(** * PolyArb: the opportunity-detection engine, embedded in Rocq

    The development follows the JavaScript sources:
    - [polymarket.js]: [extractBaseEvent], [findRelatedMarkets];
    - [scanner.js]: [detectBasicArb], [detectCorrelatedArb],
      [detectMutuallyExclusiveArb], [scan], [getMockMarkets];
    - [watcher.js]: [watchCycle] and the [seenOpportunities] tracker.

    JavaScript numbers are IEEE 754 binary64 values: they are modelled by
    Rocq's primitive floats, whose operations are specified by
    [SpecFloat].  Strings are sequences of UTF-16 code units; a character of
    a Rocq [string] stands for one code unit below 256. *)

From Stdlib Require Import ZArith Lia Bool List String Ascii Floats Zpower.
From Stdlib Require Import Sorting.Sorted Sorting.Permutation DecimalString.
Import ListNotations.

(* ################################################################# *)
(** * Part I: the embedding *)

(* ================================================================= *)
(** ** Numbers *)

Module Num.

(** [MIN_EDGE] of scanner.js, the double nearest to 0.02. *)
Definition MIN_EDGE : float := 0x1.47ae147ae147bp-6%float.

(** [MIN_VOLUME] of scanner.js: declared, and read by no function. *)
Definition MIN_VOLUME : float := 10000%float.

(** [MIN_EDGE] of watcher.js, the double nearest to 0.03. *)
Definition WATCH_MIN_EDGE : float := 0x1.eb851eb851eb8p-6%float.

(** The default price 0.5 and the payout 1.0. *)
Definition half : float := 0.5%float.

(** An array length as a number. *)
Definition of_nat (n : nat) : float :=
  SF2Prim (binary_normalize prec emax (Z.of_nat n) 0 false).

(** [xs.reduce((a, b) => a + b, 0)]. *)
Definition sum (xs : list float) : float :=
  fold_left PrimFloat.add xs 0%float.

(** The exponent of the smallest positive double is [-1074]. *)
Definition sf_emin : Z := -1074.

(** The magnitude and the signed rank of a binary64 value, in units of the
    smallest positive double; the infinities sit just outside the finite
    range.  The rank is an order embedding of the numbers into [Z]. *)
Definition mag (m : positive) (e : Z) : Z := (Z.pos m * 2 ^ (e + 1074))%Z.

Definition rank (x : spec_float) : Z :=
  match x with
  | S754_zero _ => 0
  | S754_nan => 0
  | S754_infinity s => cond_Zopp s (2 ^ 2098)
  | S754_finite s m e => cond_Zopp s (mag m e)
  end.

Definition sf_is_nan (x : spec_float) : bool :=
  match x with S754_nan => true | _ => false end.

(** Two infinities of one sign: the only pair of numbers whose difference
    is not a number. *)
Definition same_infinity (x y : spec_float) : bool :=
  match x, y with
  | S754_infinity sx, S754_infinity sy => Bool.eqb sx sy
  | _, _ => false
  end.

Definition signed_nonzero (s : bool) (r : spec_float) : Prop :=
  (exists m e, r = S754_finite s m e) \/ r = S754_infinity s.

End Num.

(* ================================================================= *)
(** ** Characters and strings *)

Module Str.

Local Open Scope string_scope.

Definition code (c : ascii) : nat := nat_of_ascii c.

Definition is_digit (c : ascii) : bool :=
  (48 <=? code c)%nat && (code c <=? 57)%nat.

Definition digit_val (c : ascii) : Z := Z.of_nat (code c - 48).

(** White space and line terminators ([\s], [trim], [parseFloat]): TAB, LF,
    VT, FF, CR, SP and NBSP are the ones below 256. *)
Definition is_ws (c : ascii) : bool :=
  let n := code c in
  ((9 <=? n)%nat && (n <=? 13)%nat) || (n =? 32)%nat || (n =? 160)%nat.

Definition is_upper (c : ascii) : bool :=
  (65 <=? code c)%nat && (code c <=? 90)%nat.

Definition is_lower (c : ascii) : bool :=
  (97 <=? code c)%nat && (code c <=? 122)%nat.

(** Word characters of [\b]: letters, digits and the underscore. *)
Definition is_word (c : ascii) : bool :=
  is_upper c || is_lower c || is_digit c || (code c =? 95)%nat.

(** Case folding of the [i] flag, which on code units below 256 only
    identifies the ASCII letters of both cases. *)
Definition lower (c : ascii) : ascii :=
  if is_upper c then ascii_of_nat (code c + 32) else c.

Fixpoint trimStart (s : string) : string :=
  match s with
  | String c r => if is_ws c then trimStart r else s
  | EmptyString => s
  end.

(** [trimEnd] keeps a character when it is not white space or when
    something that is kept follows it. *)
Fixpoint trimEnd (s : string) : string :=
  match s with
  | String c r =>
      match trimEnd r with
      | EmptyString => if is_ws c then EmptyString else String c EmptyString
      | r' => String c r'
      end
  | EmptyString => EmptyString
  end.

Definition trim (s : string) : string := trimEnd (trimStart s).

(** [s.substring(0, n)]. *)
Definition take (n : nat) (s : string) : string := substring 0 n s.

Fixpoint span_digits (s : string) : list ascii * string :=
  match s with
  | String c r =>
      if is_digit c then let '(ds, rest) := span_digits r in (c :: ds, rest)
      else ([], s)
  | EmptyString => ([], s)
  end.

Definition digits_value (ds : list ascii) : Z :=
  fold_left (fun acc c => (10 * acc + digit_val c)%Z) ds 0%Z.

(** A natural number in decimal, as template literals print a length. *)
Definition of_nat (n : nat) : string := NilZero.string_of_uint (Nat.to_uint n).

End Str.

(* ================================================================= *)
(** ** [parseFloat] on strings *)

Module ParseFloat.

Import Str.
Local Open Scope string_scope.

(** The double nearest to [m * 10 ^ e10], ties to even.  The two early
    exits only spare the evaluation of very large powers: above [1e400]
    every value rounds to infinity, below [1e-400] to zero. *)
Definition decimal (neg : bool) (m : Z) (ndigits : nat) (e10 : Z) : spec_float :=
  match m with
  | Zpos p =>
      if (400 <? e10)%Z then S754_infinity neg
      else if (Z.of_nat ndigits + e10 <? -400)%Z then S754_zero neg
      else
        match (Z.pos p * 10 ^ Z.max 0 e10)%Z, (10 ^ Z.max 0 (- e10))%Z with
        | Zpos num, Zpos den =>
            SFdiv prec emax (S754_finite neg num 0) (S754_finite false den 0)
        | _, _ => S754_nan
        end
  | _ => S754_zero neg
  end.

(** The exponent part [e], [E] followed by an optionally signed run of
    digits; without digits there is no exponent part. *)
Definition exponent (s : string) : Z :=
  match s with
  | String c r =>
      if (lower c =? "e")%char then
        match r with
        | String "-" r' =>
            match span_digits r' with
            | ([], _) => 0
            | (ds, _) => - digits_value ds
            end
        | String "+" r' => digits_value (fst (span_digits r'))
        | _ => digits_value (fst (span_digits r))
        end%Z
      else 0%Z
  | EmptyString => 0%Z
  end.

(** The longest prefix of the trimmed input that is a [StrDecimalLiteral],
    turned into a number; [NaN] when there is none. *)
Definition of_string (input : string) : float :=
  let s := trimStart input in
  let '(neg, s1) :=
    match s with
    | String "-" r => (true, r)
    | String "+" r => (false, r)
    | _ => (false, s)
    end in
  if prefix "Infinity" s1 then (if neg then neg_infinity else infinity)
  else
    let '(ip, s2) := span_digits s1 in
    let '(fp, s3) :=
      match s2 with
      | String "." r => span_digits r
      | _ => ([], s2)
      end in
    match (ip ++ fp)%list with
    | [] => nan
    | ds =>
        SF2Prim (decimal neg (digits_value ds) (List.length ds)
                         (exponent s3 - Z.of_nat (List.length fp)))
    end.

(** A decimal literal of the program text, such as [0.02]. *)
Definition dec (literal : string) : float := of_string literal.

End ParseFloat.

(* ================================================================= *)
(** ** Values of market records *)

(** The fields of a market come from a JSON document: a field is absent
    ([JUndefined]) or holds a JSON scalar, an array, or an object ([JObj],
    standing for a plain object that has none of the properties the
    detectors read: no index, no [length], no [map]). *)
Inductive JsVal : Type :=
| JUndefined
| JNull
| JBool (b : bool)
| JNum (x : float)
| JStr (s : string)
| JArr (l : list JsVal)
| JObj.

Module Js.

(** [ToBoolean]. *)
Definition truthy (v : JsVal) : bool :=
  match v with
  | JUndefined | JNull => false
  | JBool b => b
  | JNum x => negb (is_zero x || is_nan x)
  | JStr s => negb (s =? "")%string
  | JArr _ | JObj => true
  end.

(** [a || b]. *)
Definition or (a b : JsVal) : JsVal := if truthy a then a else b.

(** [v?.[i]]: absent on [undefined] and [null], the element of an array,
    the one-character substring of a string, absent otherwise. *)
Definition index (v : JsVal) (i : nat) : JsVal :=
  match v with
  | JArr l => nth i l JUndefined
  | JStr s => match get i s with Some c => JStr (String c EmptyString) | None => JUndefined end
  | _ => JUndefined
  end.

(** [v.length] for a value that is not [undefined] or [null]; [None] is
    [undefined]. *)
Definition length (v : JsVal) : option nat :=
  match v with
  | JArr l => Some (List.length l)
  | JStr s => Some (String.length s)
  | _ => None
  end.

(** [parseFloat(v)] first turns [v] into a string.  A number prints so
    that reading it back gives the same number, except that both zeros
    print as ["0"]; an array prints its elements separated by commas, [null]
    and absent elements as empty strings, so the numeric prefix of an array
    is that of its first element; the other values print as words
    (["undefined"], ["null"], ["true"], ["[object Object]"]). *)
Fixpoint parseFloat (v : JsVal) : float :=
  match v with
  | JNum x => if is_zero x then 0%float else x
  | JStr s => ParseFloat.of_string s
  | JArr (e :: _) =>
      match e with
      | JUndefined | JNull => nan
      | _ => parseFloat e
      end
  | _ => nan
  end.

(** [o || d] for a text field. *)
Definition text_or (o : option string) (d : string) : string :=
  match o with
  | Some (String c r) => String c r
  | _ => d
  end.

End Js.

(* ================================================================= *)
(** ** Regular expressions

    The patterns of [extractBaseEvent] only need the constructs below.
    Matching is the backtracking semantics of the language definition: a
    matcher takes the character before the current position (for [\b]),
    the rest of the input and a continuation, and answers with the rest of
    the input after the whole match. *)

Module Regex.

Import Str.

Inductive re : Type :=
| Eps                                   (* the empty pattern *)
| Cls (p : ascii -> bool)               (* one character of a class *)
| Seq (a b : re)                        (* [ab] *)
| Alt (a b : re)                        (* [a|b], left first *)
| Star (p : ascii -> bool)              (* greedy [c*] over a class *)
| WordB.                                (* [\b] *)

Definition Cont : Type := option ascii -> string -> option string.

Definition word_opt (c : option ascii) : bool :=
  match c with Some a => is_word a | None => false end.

──────────────────────────────

• [EXERCISE DETAILS]:
Write out exactly the lines above between the line with "(** Case folding" and the line with "match trimEnd r with", inclusive, and nothing beyond them.

• [REPLY]:
(** Case folding of the [i] flag, which on code units below 256 only
    identifies the ASCII letters of both cases. *)
Definition lower (c : ascii) : ascii :=
  if is_upper c then ascii_of_nat (code c + 32) else c.

Fixpoint trimStart (s : string) : string :=
  match s with
  | String c r => if is_ws c then trimStart r else s
  | EmptyString => s
  end.

(** [trimEnd] keeps a character when it is not white space or when
    something that is kept follows it. *)
Fixpoint trimEnd (s : string) : string :=
  match s with
  | String c r =>
      match trimEnd r with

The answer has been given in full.